(Saved data entries)
········
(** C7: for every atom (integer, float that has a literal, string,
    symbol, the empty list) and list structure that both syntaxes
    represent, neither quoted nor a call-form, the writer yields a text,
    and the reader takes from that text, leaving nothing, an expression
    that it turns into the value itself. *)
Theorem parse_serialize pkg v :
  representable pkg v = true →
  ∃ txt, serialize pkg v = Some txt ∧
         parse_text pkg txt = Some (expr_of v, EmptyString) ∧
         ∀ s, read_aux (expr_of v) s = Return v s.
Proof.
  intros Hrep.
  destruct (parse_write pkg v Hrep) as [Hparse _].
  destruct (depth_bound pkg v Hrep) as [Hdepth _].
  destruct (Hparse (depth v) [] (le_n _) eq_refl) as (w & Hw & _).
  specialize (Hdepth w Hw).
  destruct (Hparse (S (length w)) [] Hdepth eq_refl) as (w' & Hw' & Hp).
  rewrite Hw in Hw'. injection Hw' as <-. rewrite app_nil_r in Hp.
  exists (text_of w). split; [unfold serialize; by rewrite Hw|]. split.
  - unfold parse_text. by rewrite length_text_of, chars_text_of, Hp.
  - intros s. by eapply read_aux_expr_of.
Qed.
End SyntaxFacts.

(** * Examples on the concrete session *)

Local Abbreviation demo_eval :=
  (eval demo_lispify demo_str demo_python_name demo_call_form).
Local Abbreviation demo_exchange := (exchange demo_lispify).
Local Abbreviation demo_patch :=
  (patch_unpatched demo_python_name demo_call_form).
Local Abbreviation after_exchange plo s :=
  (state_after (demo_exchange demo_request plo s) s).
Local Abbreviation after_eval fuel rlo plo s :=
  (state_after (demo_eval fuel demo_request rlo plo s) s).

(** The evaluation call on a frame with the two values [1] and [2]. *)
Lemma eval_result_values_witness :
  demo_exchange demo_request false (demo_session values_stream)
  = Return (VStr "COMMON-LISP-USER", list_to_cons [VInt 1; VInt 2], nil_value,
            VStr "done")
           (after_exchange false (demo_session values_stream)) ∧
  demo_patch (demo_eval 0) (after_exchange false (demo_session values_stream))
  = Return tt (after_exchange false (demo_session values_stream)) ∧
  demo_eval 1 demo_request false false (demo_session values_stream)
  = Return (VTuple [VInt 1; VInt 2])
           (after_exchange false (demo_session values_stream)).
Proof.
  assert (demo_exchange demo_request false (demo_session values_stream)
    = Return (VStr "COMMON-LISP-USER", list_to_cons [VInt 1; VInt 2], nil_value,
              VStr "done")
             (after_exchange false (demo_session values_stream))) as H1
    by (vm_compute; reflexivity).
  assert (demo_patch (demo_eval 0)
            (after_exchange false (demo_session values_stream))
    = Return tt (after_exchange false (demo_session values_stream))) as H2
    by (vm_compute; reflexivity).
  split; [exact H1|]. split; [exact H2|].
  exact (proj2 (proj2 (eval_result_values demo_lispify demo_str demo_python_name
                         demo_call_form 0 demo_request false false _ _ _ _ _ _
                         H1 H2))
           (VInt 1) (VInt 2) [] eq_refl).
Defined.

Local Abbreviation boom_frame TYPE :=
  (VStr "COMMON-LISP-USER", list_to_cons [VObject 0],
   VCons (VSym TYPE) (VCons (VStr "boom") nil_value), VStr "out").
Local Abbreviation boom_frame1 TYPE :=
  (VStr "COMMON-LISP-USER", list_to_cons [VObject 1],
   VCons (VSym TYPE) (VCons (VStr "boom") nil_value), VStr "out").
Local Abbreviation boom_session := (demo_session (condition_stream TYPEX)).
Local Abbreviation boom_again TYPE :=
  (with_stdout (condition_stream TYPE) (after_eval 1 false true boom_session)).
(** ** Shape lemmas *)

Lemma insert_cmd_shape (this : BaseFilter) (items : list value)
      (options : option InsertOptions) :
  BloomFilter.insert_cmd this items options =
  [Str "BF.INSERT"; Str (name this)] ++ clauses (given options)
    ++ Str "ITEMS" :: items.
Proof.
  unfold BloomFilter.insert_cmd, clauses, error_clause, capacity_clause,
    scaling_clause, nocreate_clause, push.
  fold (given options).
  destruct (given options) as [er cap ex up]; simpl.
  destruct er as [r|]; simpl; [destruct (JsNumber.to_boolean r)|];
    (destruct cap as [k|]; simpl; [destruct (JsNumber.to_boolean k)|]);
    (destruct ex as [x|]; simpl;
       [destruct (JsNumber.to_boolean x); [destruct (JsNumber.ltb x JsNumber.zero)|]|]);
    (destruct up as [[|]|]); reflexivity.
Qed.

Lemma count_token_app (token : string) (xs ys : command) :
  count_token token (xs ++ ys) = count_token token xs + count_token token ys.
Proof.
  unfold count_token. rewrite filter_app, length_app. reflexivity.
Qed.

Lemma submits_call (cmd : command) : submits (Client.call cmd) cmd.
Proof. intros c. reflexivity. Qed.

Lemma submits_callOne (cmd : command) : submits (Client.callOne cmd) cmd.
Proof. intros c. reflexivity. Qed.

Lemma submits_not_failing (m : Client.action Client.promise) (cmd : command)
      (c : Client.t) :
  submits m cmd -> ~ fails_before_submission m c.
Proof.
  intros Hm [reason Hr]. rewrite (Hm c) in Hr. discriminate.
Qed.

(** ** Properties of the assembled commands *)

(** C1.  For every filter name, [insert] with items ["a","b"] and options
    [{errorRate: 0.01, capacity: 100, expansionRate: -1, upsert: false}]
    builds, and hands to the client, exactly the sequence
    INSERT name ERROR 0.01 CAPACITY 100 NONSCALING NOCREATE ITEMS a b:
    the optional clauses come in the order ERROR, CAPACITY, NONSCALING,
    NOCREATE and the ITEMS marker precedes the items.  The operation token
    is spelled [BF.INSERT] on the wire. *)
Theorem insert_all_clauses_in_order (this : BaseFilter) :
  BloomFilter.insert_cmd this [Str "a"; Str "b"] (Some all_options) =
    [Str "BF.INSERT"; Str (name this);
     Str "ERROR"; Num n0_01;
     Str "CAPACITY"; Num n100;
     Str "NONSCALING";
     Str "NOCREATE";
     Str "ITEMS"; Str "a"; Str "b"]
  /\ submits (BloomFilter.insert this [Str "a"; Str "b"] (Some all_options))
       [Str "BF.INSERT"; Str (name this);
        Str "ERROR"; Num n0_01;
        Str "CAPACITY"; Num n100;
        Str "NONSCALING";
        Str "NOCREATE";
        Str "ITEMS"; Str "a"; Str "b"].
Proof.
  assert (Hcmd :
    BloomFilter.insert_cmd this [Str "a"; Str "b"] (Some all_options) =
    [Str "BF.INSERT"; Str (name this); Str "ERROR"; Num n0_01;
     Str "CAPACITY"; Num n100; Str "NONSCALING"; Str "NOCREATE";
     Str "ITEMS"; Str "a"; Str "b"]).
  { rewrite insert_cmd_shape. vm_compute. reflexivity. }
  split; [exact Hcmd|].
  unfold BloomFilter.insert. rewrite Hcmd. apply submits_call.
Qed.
········
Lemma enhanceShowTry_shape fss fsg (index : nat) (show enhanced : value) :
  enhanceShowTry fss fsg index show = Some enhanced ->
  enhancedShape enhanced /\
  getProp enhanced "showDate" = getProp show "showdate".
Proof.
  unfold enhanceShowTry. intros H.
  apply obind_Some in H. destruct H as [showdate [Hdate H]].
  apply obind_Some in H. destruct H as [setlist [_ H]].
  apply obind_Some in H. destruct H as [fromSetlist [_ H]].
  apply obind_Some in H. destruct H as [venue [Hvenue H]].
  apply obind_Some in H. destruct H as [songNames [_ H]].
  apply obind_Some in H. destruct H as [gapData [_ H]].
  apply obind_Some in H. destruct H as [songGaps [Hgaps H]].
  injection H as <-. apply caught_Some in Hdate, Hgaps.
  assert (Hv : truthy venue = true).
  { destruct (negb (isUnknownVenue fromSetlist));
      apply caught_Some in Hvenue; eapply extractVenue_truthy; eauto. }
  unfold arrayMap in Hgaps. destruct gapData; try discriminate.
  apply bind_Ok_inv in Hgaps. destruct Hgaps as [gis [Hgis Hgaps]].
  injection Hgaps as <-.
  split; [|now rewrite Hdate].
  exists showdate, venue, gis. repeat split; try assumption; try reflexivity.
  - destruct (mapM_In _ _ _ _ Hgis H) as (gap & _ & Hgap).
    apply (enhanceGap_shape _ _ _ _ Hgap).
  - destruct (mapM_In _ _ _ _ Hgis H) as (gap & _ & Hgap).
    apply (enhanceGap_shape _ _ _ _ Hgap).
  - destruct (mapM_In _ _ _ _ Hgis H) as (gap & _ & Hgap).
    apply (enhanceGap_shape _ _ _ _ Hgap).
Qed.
········
→ WHAT IS NEEDED
Look back at the entries above and repeat, unchanged, every line from the line holding "(** C7: for" through the line holding "tt (after_exchange false (demo_session values_stream)) ∧".

→ EXPECTED OUTPUT
(** C7: for every atom (integer, float that has a literal, string,
    symbol, the empty list) and list structure that both syntaxes
    represent, neither quoted nor a call-form, the writer yields a text,
    and the reader takes from that text, leaving nothing, an expression
    that it turns into the value itself. *)
Theorem parse_serialize pkg v :
  representable pkg v = true →
  ∃ txt, serialize pkg v = Some txt ∧
         parse_text pkg txt = Some (expr_of v, EmptyString) ∧
         ∀ s, read_aux (expr_of v) s = Return v s.
Proof.
  intros Hrep.
  destruct (parse_write pkg v Hrep) as [Hparse _].
  destruct (depth_bound pkg v Hrep) as [Hdepth _].
  destruct (Hparse (depth v) [] (le_n _) eq_refl) as (w & Hw & _).
  specialize (Hdepth w Hw).
  destruct (Hparse (S (length w)) [] Hdepth eq_refl) as (w' & Hw' & Hp).
  rewrite Hw in Hw'. injection Hw' as <-. rewrite app_nil_r in Hp.
  exists (text_of w). split; [unfold serialize; by rewrite Hw|]. split.
  - unfold parse_text. by rewrite length_text_of, chars_text_of, Hp.
  - intros s. by eapply read_aux_expr_of.
Qed.
End SyntaxFacts.

(** * Examples on the concrete session *)

Local Abbreviation demo_eval :=
  (eval demo_lispify demo_str demo_python_name demo_call_form).
Local Abbreviation demo_exchange := (exchange demo_lispify).
Local Abbreviation demo_patch :=
  (patch_unpatched demo_python_name demo_call_form).
Local Abbreviation after_exchange plo s :=
  (state_after (demo_exchange demo_request plo s) s).
Local Abbreviation after_eval fuel rlo plo s :=
  (state_after (demo_eval fuel demo_request rlo plo s) s).

(** The evaluation call on a frame with the two values [1] and [2]. *)
Lemma eval_result_values_witness :
  demo_exchange demo_request false (demo_session values_stream)
  = Return (VStr "COMMON-LISP-USER", list_to_cons [VInt 1; VInt 2], nil_value,
            VStr "done")
           (after_exchange false (demo_session values_stream)) ∧
  demo_patch (demo_eval 0) (after_exchange false (demo_session values_stream))
  = Return tt (after_exchange false (demo_session values_stream)) ∧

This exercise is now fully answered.